> [Exercise prompt]: Identify each line below that contains the word "Inductive", and copy it out.

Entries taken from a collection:
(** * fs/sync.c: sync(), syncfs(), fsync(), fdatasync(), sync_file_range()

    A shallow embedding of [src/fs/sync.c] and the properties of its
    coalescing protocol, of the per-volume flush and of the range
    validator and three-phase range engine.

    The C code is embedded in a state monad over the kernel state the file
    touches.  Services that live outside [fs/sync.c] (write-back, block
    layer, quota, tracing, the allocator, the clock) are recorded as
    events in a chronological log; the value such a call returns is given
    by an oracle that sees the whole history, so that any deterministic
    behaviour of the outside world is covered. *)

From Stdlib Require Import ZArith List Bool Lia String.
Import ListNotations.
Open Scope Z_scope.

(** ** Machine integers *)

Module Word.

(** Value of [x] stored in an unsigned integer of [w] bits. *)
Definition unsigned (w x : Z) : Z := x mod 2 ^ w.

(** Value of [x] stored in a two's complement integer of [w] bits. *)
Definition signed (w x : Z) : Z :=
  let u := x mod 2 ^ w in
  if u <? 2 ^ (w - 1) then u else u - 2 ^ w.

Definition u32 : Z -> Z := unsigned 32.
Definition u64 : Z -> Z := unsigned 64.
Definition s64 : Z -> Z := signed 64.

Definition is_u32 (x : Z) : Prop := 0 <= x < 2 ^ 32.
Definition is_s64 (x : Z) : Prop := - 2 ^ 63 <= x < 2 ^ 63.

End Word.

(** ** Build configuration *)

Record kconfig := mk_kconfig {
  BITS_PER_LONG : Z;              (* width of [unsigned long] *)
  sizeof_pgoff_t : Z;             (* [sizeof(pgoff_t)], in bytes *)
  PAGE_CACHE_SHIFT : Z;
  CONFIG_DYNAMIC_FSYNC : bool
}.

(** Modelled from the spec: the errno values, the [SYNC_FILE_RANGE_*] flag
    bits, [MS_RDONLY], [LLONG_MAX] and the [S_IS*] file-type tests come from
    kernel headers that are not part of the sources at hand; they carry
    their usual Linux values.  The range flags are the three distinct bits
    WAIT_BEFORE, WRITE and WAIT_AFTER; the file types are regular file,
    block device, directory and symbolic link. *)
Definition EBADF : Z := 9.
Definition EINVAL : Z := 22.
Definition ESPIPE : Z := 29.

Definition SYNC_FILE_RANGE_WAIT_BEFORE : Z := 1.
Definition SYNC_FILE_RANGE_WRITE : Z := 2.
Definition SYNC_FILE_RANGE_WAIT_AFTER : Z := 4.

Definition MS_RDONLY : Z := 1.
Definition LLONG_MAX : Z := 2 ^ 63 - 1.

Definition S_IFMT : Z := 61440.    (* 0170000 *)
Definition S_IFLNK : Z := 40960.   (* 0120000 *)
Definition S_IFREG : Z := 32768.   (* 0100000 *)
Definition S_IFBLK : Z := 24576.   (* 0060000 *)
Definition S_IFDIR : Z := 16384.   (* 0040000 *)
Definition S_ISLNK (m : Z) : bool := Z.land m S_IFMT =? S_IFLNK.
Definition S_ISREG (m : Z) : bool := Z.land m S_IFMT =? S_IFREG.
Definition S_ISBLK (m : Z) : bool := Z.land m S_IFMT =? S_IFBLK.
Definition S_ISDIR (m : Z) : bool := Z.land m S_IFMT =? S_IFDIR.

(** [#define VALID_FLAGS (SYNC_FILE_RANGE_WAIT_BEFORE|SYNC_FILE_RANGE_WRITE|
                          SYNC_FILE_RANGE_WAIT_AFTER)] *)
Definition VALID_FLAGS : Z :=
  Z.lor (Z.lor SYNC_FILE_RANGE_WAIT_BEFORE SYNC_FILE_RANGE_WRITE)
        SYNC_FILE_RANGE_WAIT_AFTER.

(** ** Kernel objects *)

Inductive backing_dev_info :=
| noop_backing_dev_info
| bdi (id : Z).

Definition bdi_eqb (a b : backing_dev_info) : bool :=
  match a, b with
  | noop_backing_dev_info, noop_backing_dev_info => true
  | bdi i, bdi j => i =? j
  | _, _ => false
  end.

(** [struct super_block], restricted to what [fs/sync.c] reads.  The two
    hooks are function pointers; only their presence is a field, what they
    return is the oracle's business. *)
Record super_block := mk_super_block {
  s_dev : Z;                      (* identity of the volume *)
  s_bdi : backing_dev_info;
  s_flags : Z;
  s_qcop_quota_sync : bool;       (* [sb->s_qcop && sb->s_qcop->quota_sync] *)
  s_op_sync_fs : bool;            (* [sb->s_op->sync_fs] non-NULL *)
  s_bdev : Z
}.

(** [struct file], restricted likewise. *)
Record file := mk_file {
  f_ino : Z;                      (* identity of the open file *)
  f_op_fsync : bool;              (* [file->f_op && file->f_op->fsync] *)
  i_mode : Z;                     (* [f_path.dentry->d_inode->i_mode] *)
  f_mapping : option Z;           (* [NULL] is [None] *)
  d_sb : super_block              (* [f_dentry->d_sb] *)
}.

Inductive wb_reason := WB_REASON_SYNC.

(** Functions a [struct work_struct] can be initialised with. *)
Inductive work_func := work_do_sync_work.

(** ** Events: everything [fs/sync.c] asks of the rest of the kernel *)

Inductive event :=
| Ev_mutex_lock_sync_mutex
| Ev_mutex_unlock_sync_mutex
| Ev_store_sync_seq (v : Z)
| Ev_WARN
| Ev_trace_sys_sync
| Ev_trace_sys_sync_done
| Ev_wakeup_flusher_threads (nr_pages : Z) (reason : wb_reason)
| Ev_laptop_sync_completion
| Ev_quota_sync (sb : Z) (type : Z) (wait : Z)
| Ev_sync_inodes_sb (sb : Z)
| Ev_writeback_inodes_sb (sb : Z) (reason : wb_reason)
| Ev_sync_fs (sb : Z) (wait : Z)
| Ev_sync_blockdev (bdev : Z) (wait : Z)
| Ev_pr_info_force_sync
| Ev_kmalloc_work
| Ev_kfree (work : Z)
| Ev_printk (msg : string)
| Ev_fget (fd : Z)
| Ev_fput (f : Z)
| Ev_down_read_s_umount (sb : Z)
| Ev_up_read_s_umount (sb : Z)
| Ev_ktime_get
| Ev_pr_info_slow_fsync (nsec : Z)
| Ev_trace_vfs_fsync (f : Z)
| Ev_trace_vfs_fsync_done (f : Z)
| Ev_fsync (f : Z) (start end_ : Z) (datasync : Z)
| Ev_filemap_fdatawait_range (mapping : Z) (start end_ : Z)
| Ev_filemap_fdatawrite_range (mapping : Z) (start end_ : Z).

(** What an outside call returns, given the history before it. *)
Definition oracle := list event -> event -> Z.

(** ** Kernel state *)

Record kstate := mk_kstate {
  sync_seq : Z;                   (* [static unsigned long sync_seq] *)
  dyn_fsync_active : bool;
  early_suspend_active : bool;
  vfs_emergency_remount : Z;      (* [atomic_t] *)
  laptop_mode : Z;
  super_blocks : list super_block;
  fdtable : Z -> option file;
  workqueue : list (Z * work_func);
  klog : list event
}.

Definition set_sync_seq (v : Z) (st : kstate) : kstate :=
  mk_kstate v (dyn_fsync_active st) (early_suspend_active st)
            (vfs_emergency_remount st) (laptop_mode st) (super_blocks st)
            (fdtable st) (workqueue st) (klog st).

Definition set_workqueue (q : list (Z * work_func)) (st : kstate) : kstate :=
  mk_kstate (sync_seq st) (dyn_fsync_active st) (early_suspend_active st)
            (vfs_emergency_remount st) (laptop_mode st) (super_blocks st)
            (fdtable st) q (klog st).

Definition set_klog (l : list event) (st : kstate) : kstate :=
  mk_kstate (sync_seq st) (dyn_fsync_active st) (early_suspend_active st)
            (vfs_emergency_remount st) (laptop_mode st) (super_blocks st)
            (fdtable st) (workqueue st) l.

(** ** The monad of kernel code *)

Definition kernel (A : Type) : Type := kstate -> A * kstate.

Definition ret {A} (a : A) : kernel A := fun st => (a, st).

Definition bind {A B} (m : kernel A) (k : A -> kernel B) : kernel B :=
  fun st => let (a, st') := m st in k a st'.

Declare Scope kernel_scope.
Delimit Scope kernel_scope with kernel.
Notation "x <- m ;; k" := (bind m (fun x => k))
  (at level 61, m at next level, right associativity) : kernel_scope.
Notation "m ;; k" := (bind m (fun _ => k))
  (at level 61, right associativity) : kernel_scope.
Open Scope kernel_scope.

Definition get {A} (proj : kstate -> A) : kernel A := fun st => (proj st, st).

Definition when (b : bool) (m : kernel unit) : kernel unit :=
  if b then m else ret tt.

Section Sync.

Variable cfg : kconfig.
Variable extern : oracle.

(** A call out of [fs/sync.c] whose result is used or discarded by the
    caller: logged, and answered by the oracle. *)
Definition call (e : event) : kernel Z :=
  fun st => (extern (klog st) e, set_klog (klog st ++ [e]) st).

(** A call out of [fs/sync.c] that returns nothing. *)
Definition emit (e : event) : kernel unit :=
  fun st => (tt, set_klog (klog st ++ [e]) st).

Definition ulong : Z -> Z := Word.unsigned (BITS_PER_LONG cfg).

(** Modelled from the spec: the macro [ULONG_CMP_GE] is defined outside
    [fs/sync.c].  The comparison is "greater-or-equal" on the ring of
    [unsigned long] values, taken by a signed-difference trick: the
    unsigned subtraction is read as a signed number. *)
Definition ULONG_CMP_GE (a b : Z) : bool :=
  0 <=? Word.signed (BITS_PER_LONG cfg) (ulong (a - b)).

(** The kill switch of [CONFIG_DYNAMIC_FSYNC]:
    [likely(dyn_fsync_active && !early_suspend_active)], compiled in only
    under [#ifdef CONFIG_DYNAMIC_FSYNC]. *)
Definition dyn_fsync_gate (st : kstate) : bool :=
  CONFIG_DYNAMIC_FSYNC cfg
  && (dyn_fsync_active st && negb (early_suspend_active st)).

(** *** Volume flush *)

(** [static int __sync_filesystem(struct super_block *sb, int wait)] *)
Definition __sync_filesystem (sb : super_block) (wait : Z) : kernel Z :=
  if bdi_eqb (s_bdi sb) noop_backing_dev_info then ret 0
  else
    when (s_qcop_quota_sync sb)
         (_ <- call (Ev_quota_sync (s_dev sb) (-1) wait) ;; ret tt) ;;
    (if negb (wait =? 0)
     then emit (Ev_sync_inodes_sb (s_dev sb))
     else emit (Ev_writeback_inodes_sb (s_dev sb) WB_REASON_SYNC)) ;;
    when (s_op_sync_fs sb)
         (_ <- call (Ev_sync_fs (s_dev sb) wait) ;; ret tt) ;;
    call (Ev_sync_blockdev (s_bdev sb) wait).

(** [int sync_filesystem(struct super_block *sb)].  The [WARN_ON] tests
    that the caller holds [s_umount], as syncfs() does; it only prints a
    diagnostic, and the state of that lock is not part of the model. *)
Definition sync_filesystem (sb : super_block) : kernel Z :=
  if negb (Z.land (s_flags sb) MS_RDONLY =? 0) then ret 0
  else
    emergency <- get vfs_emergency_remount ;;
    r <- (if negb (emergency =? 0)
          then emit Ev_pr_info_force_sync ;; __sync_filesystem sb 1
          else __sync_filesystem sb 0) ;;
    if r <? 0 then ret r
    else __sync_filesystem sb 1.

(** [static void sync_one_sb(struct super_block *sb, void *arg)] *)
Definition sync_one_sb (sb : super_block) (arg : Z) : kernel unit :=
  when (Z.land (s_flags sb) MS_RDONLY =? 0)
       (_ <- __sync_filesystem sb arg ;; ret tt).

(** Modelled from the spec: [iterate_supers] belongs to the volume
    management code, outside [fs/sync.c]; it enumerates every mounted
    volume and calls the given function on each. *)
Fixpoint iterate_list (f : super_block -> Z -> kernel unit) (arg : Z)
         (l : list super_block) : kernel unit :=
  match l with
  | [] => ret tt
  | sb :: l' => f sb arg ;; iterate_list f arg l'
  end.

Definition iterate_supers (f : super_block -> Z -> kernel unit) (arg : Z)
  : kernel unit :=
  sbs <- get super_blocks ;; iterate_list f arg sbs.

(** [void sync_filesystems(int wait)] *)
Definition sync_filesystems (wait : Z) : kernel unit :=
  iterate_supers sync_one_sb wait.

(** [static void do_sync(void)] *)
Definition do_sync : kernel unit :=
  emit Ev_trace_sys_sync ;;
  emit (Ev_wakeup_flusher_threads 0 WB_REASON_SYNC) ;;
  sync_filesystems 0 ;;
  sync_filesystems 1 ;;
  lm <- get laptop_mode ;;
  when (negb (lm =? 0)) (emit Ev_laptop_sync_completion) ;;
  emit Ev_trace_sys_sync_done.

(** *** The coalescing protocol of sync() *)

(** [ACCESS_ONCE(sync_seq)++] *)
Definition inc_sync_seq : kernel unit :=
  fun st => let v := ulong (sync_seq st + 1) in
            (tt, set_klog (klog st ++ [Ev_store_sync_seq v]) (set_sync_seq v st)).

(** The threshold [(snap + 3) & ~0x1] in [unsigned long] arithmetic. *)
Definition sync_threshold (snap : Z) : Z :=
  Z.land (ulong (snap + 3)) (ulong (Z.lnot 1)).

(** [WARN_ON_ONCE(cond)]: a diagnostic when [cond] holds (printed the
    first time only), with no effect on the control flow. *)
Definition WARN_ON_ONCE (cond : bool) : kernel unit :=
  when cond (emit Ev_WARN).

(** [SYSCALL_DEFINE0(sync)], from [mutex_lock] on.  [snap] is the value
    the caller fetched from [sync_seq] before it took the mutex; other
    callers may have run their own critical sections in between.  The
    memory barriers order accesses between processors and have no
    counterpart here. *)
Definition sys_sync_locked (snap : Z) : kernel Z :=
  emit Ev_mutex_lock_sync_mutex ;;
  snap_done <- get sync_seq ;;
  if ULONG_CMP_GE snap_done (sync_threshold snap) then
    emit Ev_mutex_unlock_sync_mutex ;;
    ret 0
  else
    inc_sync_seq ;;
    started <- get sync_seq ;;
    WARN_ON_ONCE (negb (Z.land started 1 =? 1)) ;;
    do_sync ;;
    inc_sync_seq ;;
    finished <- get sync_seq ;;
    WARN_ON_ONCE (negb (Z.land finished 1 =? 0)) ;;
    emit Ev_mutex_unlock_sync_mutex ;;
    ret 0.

> [Task solution]:
Inductive backing_dev_info :=
Inductive wb_reason := WB_REASON_SYNC.
Inductive work_func := work_do_sync_work.
Inductive event :=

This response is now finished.